Background info: the Tower of Hanoi is a puzzle involving moving a stack of disks from one peg to another, one at a time. The Sierpinski triangle is a fractal generated by cutting an equilateral triangle into four and continuing with the three corners.

Turns out there’s more to the Tower of Hanoi than I knew. Although solving it recursively is quite easy, Wikipedia also lists an iterative system: make alternating moves between the smallest disk and another. Always move the smallest disk in the same direction, and for the other moves there’ll only be one option.
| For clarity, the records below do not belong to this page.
Definition next_rowid {R} (key : R -> Z) (rows : list R) (seq : Z) : Z :=
  Z.max seq (max_rowid key rows) + 1.

(** *** The schema *)

Definition empty_tables : tables := mkTables [] [] [] [] 0 0 0 0.

(** [_initialize_database]: [CREATE TABLE IF NOT EXISTS] four times, then a
    commit.  [file] is what [db.sqlite3] held when the connection was
    opened: [None] for a new file, in which the tables are created empty;
    tables that exist are left as they are. *)
Definition _initialize_database (file : option tables) : connection :=
  match file with
  | None => mkConnection empty_tables empty_tables
  | Some t => mkConnection t t
  end.

(** *** Statements *)

Definition handle_is (h : string) (u : User) : bool := String.eqb (handle u) h.

(** [INSERT INTO Users (handle, solved_count, solved_problems,
    last_check_time, last_update_time) VALUES (?, 0, ?, ?, ?)];
    [handle] is [UNIQUE]. *)
Definition insert_user (h : string) (problems : string) (t1 t2 : timestamp)
  (t : tables) : result (unit * tables) :=
  if existsb (handle_is h) (Users t)
  then Raise (IntegrityError "UNIQUE constraint failed: Users.handle")
  else
    let id := next_rowid user_id (Users t) (seq_Users t) in
    Ok (tt, mkTables (Users t ++ [mkUser id h 0 problems t1 t2])
                     (Servers t) (Channels t) (UserChannelMapping t)
                     id (seq_Servers t) (seq_Channels t)
                     (seq_UserChannelMapping t)).

(** [INSERT INTO Servers (name) VALUES (?)] *)
Definition insert_server (name : string) (t : tables) : result (unit * tables) :=
  let id := next_rowid server_id (Servers t) (seq_Servers t) in
  Ok (tt, mkTables (Users t) (Servers t ++ [mkServer id name])
                   (Channels t) (UserChannelMapping t)
                   (seq_Users t) id (seq_Channels t)
                   (seq_UserChannelMapping t)).

(** [INSERT INTO Channels (name, server_id) VALUES (?, ?)]; the foreign key
    is declared but SQLite does not enforce it unless the connection turns
    [PRAGMA foreign_keys] on, which this code never does. *)
Definition insert_channel (name : string) (sid : Z) (t : tables)
  : result (unit * tables) :=
  if fits_int64 sid then
    let id := next_rowid channel_id (Channels t) (seq_Channels t) in
    Ok (tt, mkTables (Users t) (Servers t)
                     (Channels t ++ [mkChannel id name sid])
                     (UserChannelMapping t)
                     (seq_Users t) (seq_Servers t) id
                     (seq_UserChannelMapping t))
  else Raise OverflowError.

(** [INSERT INTO UserChannelMapping (user_id, channel_id, server_id)
    VALUES (?, ?, ?)]; the foreign keys are not enforced either. *)
Definition insert_mapping (uid cid sid : Z) (t : tables)
  : result (unit * tables) :=
  if fits_int64 cid && fits_int64 sid then
    let id := next_rowid mapping_id (UserChannelMapping t)
                (seq_UserChannelMapping t) in
    Ok (tt, mkTables (Users t) (Servers t) (Channels t)
                     (UserChannelMapping t ++ [mkMapping id uid cid sid])
                     (seq_Users t) (seq_Servers t) (seq_Channels t) id)
  else Raise OverflowError.

(** The [SET] clause of the update, on one row. *)
Definition set_solved (count : Z) (problems : string) (now : timestamp)
  (u : User) : User :=
  mkUser (user_id u) (handle u) count problems (last_check_time u) now.

(** [UPDATE Users SET solved_count = ?, solved_problems = ?,
    last_update_time = ? WHERE handle = ?] *)
Definition update_solved (count : Z) (problems : string) (now : timestamp)
  (h : string) (t : tables) : result (unit * tables) :=
  Ok (tt, mkTables
            (map (fun u => if handle_is h u
                           then set_solved count problems now u else u)
                 (Users t))
            (Servers t) (Channels t) (UserChannelMapping t)
            (seq_Users t) (seq_Servers t) (seq_Channels t)
            (seq_UserChannelMapping t)).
All you have to remember is whether or not the smallest was moved in the previous turn.

Which is all very interesting, but scroll down to the “Graphical representation” section and something else interesting arises: a graph of the possible moves with each node representing the position of each disk.
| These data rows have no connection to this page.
(** * DSimpleListView and DPageIndicator: a shallow embedding

    The definitions below follow [src/widgets/dsimplelistview.cpp] and
    [src/widgets/dpageindicator.cpp] function by function and keep their
    names.  Conventions of the embedding:

    - a C++ [int] is a [Z]; signed overflow is undefined behaviour in C++ and
      the development speaks about executions that stay clear of it;
    - [/] on [int] is truncated division ([Z.quot]); a zero divisor, an
      out-of-range [operator[]] and a [double] that has no [int] value are
      undefined behaviour: the embedding returns [None] there;
    - a [double] is a binary64 float ([PrimFloat]);
    - a [DSimpleListItem*] is an address ([nat]), [0] being the null pointer;
      a [QList] is a [list];
    - pointer coordinates are whole pixels, as Qt 5 hands them over (Qt 6
      hands over [double]s, with the same results on whole pixels);
    - painting, signals and [repaint()] leave the modelled state alone and
      are dropped, except for the rows [paintEvent] hands to the items; so
      is the hover state ([lastHoverItem], [drawHoverItem], [mouseHoverItem],
      [mouseAtScrollArea], [titleHoverColumn]), which no modelled function
      reads. *)

From Stdlib Require Import ZArith Floats.
From stdpp Require Import base tactics option list sorting strings.

Open Scope Z_scope.

(** ** Machine arithmetic *)

(** [a / b] on [int]. *)
Definition idiv (a b : Z) : option Z :=
  if decide (b = 0) then None else Some (Z.quot a b).

Definition int_min : Z := - 2 ^ 31.
Definition int_max : Z := 2 ^ 31 - 1.

Definition double : Set := float.

(** Promotion of an [int] to [double]; exact below [2 ^ 53]. *)
Definition of_int (z : Z) : double :=
  if z <? 0 then PrimFloat.opp (PrimFloat.of_uint63 (Uint63.of_Z (- z)))
  else PrimFloat.of_uint63 (Uint63.of_Z z).

(** Conversion of a [double] to [int]: the fraction is discarded; undefined
    when the truncated value is not an [int] (and for infinities and NaN). *)
Definition to_int (f : double) : option Z :=
  match Prim2SF f with
  | S754_zero _ => Some 0
  | S754_finite sg m e =>
      let mag := if 0 <=? e then Z.pos m * 2 ^ e else Z.pos m / 2 ^ (- e) in
      let v := if sg then - mag else mag in
      if decide (int_min <= v <= int_max) then Some v else None
  | _ => None
  end.

(** ** Items and lists *)

Definition ItemPtr : Set := nat.
Definition nullptr : ItemPtr := 0%nat.

Definition SortAlgorithm : Set := ItemPtr -> ItemPtr -> bool -> bool.
Definition SearchAlgorithm : Set := ItemPtr -> string -> bool.

(** [QList::indexOf]: position of the first occurrence, [-1] when absent. *)
Fixpoint indexOf_from (i : Z) (x : ItemPtr) (l : list ItemPtr) : Z :=
  match l with
  | [] => -1
  | y :: l' => if decide (y = x) then i else indexOf_from (i + 1) x l'
  end.
Definition indexOf (l : list ItemPtr) (x : ItemPtr) : Z := indexOf_from 0 x l.

(** [QList::contains]. *)
Definition contains (l : list ItemPtr) (x : ItemPtr) : bool :=
  bool_decide (x ∈ l).

(** [QList::removeOne]: drops the first occurrence, if any. *)
Fixpoint removeOne (x : ItemPtr) (l : list ItemPtr) : list ItemPtr :=
  match l with
  | [] => []
  | y :: l' => if decide (y = x) then l' else y :: removeOne x l'
  end.

(** [operator[]] with an [int] index. *)
Definition at_ {A} (l : list A) (i : Z) : option A :=
  if decide (0 <= i) then l !! Z.to_nat i else None.

(** The collaborators the widget is compiled against: the items' virtual
    [sameAs], [std::sort], the width [setColumnTitleInfo] works out for a
    title from the font metrics, the paddings and the arrow pixmap, and the
    default arguments that the header gives to [clearSelections] and
    [addSelections]. *)
Record Env : Type := {
  sameAs : ItemPtr -> ItemPtr -> bool;
  std_sort : (ItemPtr -> ItemPtr -> bool) -> list ItemPtr -> list ItemPtr;
  renderTitleWidth : string -> Z;
  clearLastSelection_default : bool;
  recordLastSelection_default : bool
}.

(** ** The private data of the view *)

(** What only the configuration calls write ([setRowHeight],
    [setColumnTitleInfo], [setColumnHideFlags], [setColumnSortingAlgorithms],
    [setSearchAlgorithm], [setSingleSelect], [keepSelectWhenClickBlank]) and
    the widget rectangle [rect()], whose origin is [(0, 0)].
    [sortingAlgorithms] points to a list of the caller: [None] is the null
    pointer. *)
Record Config : Type := {
  rowHeight : Z;
  scrollUnit : Z;
  titleHeight : Z;
  scrollbarMinHeight : Z;
  scrollbarDragWidth : Z;
  width : Z;
  height : Z;
  columnTitles : list string;
  columnWidths : list Z;
  columnVisibles : list bool;
  isSingleSelect : bool;
  isKeepSelectWhenClickBlank : bool;
  searchAlgorithm : option SearchAlgorithm;
  sortingAlgorithms : option (list SortAlgorithm)
}.

Record State : Type := {
  config :> Config;
  listItems : list ItemPtr;
  renderItems : list ItemPtr;
  selectionItems : list ItemPtr;
  lastSelectItem : ItemPtr;
  searchContent : string;
  sortingOrderes : list bool;
  defaultSortingColumn : Z;
  defaultSortingOrder : bool;
  titlePressColumn : Z;
  mouseDragScrollbar : bool;
  oldRenderOffset : Z;
  renderOffset : Z
}.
Nonenmac [CC BY 3.0], via Wikimedia Commons
For instance, the left node on the second row (“baa” ) means the smallest disk is on b, and the second and third are on a. That section lists a bunch of trends, but of note is that any state (except where all pieces are on the same peg) has three possible moves, which is two if you don’t undo. Also interesting is the possibility to encounter every possible state exactly once on the way to the solution.

But what gave the title of this post is the similarity to the Sierpinski triangle. With more disks, it looks more and more like it. I believe it would be fairly simple to generate the graph for any number of disks: note that, for instance, every node in the top third ends with “a”. Every node in the top third of that has “a” second, and so on.

Anyway, check out the Wikipedia article, there’s some interesting stuff there.